It was previously shown that Foxp3 binding at the Il2 and Ifng promoters coincides with their deacetylation [24]. Here we provide the full molecular mechanism for HDAC-mediated suppression of Il2 and Ifng by Foxp3. We show that Foxp3 recruits class I HDACs to the promoters of Il2 and Ifng in a ProR-dependent, FKH-independent manner. Furthermore, we demonstrate that this Foxp3-mediated suppression of Il2 and Ifng in TH::Foxp3 cells is sensitive to inhibitors of class I HDACs or knockdown of class I HDACs. The fact that we were not able to define a specific interaction domain using co-immunoprecipitation of HDACs with Foxp3 mutants overexpressed in HEK293T cells implies a complex mode of interaction. Yet, we show using in vitro translated Foxp3 and bacterially-produced HDACs that class I HDACs interact directly with Foxp3. We propose that Foxp3 acts as a scaffold connecting DNA binding by its interaction partners to HDAC recruitment at promoters such as those of Il2 and Ifng. This in turn leads to suppression of gene expression by counteracting activation-induced histone hyperacetylation. This mechanism should not be confused with the proposed function of class II HDAC in the regulation of Foxp3 expression and TReg cell function [23, 51]. Whilst class I HDACs are known to deacetylate histones, class IIa HDACs are enzymatically inactive and act primarily through recruiting other proteins [52]. Whilst it has been proposed that class II HDACs in combination with the histone acetylase TIP-60 are involved in IL-2 suppression [23], their role in this process remains unclear. It appears that TIP-60 acetylates Foxp3 itself [23], which suggests an altogether more indirect effect on IL-2 expression.
Unlike conventional CD4 helper T cells, TReg cells fail to remodel the Il2 proximal promoter to become accessible chromatin upon stimulation [53]. This suggests that Foxp3-induced deacetylation of the Il2 promoter is involved in establishing silent chromatin during TReg fate commitment. This establishment of epigenetic state is mimicked in TH::Foxp3 cells.
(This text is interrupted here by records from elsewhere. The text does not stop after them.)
(* ===== verification/WorkflowReach.v ===== *)
(** * Reachable workflow stores

    Creation, restart, purge and the sweep of receipts complete the operations of the
    store.  A call is one operation with its arguments; the stores reached from an empty
    one by calls hold only valid instances. *)

From stdpp Require Import base numbers list option strings sorting gmap.
From S2P Require Import Prelude Text ErrorCodes Duration RetryPolicy WorkflowTypes Sql WorkflowDb WorkflowRuns WorkflowSteps WorkflowBatch WorkflowHistory WorkflowLifecycle WorkflowOperations WorkflowSpec WorkflowVerify WorkflowStmt WorkflowEvolve WorkflowMoves.

Local Open Scope Z_scope.

Section reach.
Context `{Codec}.

(** ** Creation *)

Lemma fresh_ok db id input r :
  insert_ok db (fresh_instance id input r) → WorkflowRetention_validate r = Ok () → safe id.(created_at_ms) →
  version_digest id.(target) = Ok id.(target).(descriptor_sha256) → valid_value input = true →
  wf_ok {| row := fresh_instance id input r; steps := []; events := [] |}.
Proof.
  intros (_ & _ & _ & _ & _ & Hc & Hg) Hr Hs Hd Hv. split; try done. split; cbn; try done.
  - split_and!; try done. by destruct Hc as (_ & _ & _ & _ & _ & _ & _ & _ & _ & Hcap & _).
  - unfold accounting. cbn. by rewrite !Z.add_0_r.
  - intros [?|?]; done.
  - by rewrite Exists_nil.
  - repeat constructor; done.
Qed.

Lemma prepare_Ok r p :
  prepare r = Ok p → WorkflowRetention_validate p.2 = Ok () ∧ safe p.1.1.(created_at_ms) ∧
    version_digest p.1.1.(target) = Ok p.1.1.(target).(descriptor_sha256) ∧ valid_value p.1.2 = true.
Proof.
  destruct r as [[id input] ret]. unfold prepare. intros Hp. destruct_result. simplify_eq.
  destruct a0, a1, a6. apply durable_value_Ok in Hm3 as [-> ?]. unfold bail_if in *. cbn.
  repeat case_decide; try done. split_and!; try done. rewrite Hm5. by rewrite H1.
Qed.
Lemma prepare_all_Ok rs ps : prepare_all rs = Ok ps → Forall (λ p, ∃ r, prepare r = Ok p) ps.
Proof.
  revert ps. induction rs as [|r rs IH]; intros ps Hp; cbn in Hp; [by simplify_eq|]. destruct_result. simplify_eq.
  constructor; eauto.
Qed.

(** ** Operations on whole instances *)

(** A valid store: its instances are valid under their own identity, and a suspended one
    has a deadline. *)
Definition store_ok (db : WorkflowDb) : Prop :=
  all_ok db ∧ map_Forall (λ _ w, suspended_ok w) db.(workflows).

Lemma evolved_store token db db' : store_ok db → evolved token db db' → store_ok db'.
Proof.
  intros [Hall Hsus] He. split; [by eapply evolved_ok|]. intros id w' Hw'. specialize (He id).
  destruct (workflows db !! id) as [w|] eqn:Hw; [|congruence]. destruct He as (w2 & E & _ & Hs). simplify_eq.
  by apply Hs, (Hsus id).
Qed.

Lemma store_ok_insert db id w :
  store_ok db → wf_ok w → w.(row).(identity).(instance_id) = id → suspended_ok w → store_ok (set_workflow id w db).
Proof.
  intros [Hall Hsus] Hok Hid Hs. split.
  - intros id' w' Hw'. cbn in Hw'. apply lookup_insert_Some in Hw' as [[<- <-]|[_ Hw']]; [done|by apply Hall].
  - cbn. by apply map_Forall_insert_2.
Qed.

Lemma store_ok_same db db' : db'.(workflows) = db.(workflows) → store_ok db → store_ok db'.
Proof. intros He [Hall Hsus]. split; [intros id w|]; rewrite He; [apply Hall|done]. Qed.

(** Creation keeps every instance and adds fresh ones. *)
Definition created (db db' : WorkflowDb) : Prop :=
  (∀ id w, db.(workflows) !! id = Some w → db'.(workflows) !! id = Some w) ∧
  ∀ id w, db'.(workflows) !! id = Some w →
    db.(workflows) !! id = Some w ∨
    ∃ i input r, w = {| row := fresh_instance i input r; steps := []; events := [] |}.

Lemma insert_workflows_ok rs limits db db' u :
  store_ok db → insert_workflows rs limits db = (db', Ok u) → store_ok db' ∧ created db db'.
Proof.
  intros Hst Hrun. unfold insert_workflows in Hrun. run_inv; [split; [done|by split; auto]|].
  match goal with Hx : for_each _ _ ?d = _ |- _ =>
    assert (d = db) as -> end.
  { match goal with Hx : capacity _ _ _ _ _ = _ |- _ => apply pure_run in Hx; [done|unfold capacity] end.
    apply pure_bind; [apply pure_gets|]. intros []. auto with tx. }
  match goal with Hx : prepare_all _ = Ok _ |- _ => apply prepare_all_Ok in Hx as Hps end.
  match goal with Hx : for_each _ _ _ = _ |- _ =>
    eapply (for_each_inv (λ s, store_ok s ∧ created db s)) in Hx; [exact Hx| |split; [done|split; auto]] end.
  intros p s1 s2 y Hp [Hs1 [Hk Hnew]] Hx. rewrite Forall_forall in Hps. destruct (Hps p Hp) as [rq Hrq].
  apply prepare_Ok in Hrq as (H1 & H2 & H3 & H4). unfold insert_instance in Hx. case_decide as Hin; [|done]. simplify_eq.
  split; [|split].
  - apply store_ok_insert; [done|by eapply fresh_ok|done|done].
  - intros id w Hw. cbn. destruct Hin as (Hnone & _). cbn in Hnone. rewrite lookup_insert_ne; [by apply Hk|].
    intros <-. by rewrite (Hk _ _ Hw) in Hnone.
  - intros id w Hw. cbn in Hw. apply lookup_insert_Some in Hw as [[_ <-]|[_ Hw]]; [|by apply Hnew]. right. eauto.
Qed.
(** ** Restart and purge *)

(** The constraints on the rows of an instance. *)
Definition rows_ok (id : N) (w : Workflow) : Prop :=
  instance_check w.(row) ∧ Forall step_check w.(steps) ∧
  Forall (λ s, unsigned s.(descriptor).(config)) w.(steps) ∧ w.(row).(identity).(instance_id) = id.

Lemma insert_retained_rows id c t s w w' :
  rows_ok id w → unsigned s.(descriptor).(config) → insert_retained c t s w = Some w' → rows_ok id w'.
Proof.
  intros (_ & Hs & Hu & Hid) Hus Hr. unfold insert_retained in Hr. case_decide as Hg; [|done].
  apply account_Some in Hr as (-> & Hc & _). split_and!; try done; apply Forall_app; (split; [done|]);
    apply Forall_singleton; [apply Hg|done].
Qed.

Lemma retained_descriptor t n now s : (retained_step t n now s).(descriptor) = s.(descriptor).
Proof. unfold retained_step. by case_decide. Qed.

Lemma retain_rows id c t n now ss w w' :
  rows_ok id w → Forall (λ s, unsigned s.(descriptor).(config)) ss →
  foldl (λ acc s, w ← acc; insert_retained c t (retained_step t n now s) w) (Some w) ss = Some w' → rows_ok id w'.
Proof.
  revert w. induction ss as [|s ss IH]; intros w Hw Hu Hf; cbn in Hf; [by simplify_eq|].
  inversion_clear Hu as [|? ? Hus Hu']. destruct (insert_retained _ _ _ w) as [w1|] eqn:Hr; [|by rewrite foldl_None in Hf].
  eapply IH; [|done..]. eapply insert_retained_rows; [done| |done]. by rewrite retained_descriptor.
Qed.
Lemma stmt_keeps_history token w w' : stmt token w w' → keeps w w'.
Proof.
  intros [b f Hrc Hu|o s f Hs Hc Hu|o s t d e now w1 Hs _ _ _ _ _ Hu Hd|e _ _ _ Hi|now deps rb ns _ _ Hb Hi].
  - apply update_instance_Some in Hu as [Hg ->]. destruct Hrc. split_and!; cbn; try done; [lia| |].
    + destruct Hg as (_ & _ & _ & Hl & _). congruence.
    + intros k s Hk. exists s. split; [done|apply keeps_step_refl].
  - destruct (update_step_Some _ _ _ _ _ Hs Hu) as (Hg & _ & Ha). destruct (change_keeps_row _ _ Hc) as (? & ? & _ & ?).
    eapply accounted_keeps; [done..|]. apply (replaced_keeps _ _ s); [done|]. by eapply guarded_keeps.
  - destruct (update_step_Some _ _ _ _ _ Hs Hu) as (Hg & _ & Ha). eapply (keeps_trans _ w1).
    + eapply accounted_keeps; [done..|]. apply (replaced_keeps _ _ s); [done|]. by eapply guarded_keeps.
    + apply delete_event_accounted in Hd as [->|[es Hes]]; [apply keeps_refl|].
      eapply accounted_keeps; [done..|]. intros k q Hk. exists q. split; [done|apply keeps_step_refl].
  - unfold insert_event in Hi. case_decide; [|done]. apply account_Some in Hi. cbn in Hi.
    eapply accounted_keeps; [done..|]. intros k q Hk. exists q. split; [done|apply keeps_step_refl].
  - apply insert_steps_Some in Hi as [Ha _]; [|apply Hb]. eapply accounted_keeps; [done..|].
    intros k q Hk. exists q. split; [by apply lookup_app_l_Some|apply keeps_step_refl].
Qed.

Lemma stmts_keep_history token w w' : rtc (stmt token) w w' → keeps w w'.
Proof. induction 1; [apply keeps_refl|]. eauto using keeps_trans, stmt_keeps_history. Qed.
End keep.

(** ** Restart *)

Lemma insert_retained_Some c t s w w' :
  insert_retained c t s w = Some w' → accounted 0 w (w.(steps) ++ [s]) w.(events) w'.
Proof. unfold insert_retained. case_decide; [|done]. apply account_Some. Qed.

Lemma retain_fold c t n now ss w w' :
  foldl (λ acc s, w ← acc; insert_retained c t (retained_step t n now s) w) (Some w) ss = Some w' →
  (∃ a, w'.(row) = {| w.(row) with acct := a |}) ∧ w'.(events) = w.(events) ∧
  w'.(steps) = w.(steps) ++ (retained_step t n now <$> ss).
Proof.
  revert w. induction ss as [|s ss IH]; intros w Hf; cbn in Hf.
  - simplify_eq. split_and!; [|done|by rewrite app_nil_r]. exists (acct (row w')). by destruct w' as [[] ? ?].
  - destruct (insert_retained _ _ _ w) as [w1|] eqn:Hr; [|by rewrite foldl_None in Hf].
    apply insert_retained_Some in Hr as (-> & _ & _). destruct (IH _ Hf) as ([a Ha] & He & Hs). cbn in *.
    rewrite Z.add_0_r in Ha. split_and!; [by exists a|done|]. by rewrite Hs, <-app_assoc.
Qed.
We believe it is very likely that this mechanism of suppression is involved in the Foxp3-mediated suppression of many genes whose promoters would otherwise become hyperacetylated.
More broadly, Foxp3 may act as a bridge between any of its DNA-bound interaction partners (including AML1, c-Rel and AP-1) and other factors that modulate gene expression via chromatin modifications (eg HMTs, HATs, DNA demethylases). Foxp3 could thus affect the expression of a large number of genes. The fact that the promoters and enhancers of many Foxp3-regulated genes are not directly bound by Foxp3 [15, 17] suggests that, in many cases, this might be independent of Foxp3’s own DNA-binding abilities as we observe in the case of Il2 and Ifng.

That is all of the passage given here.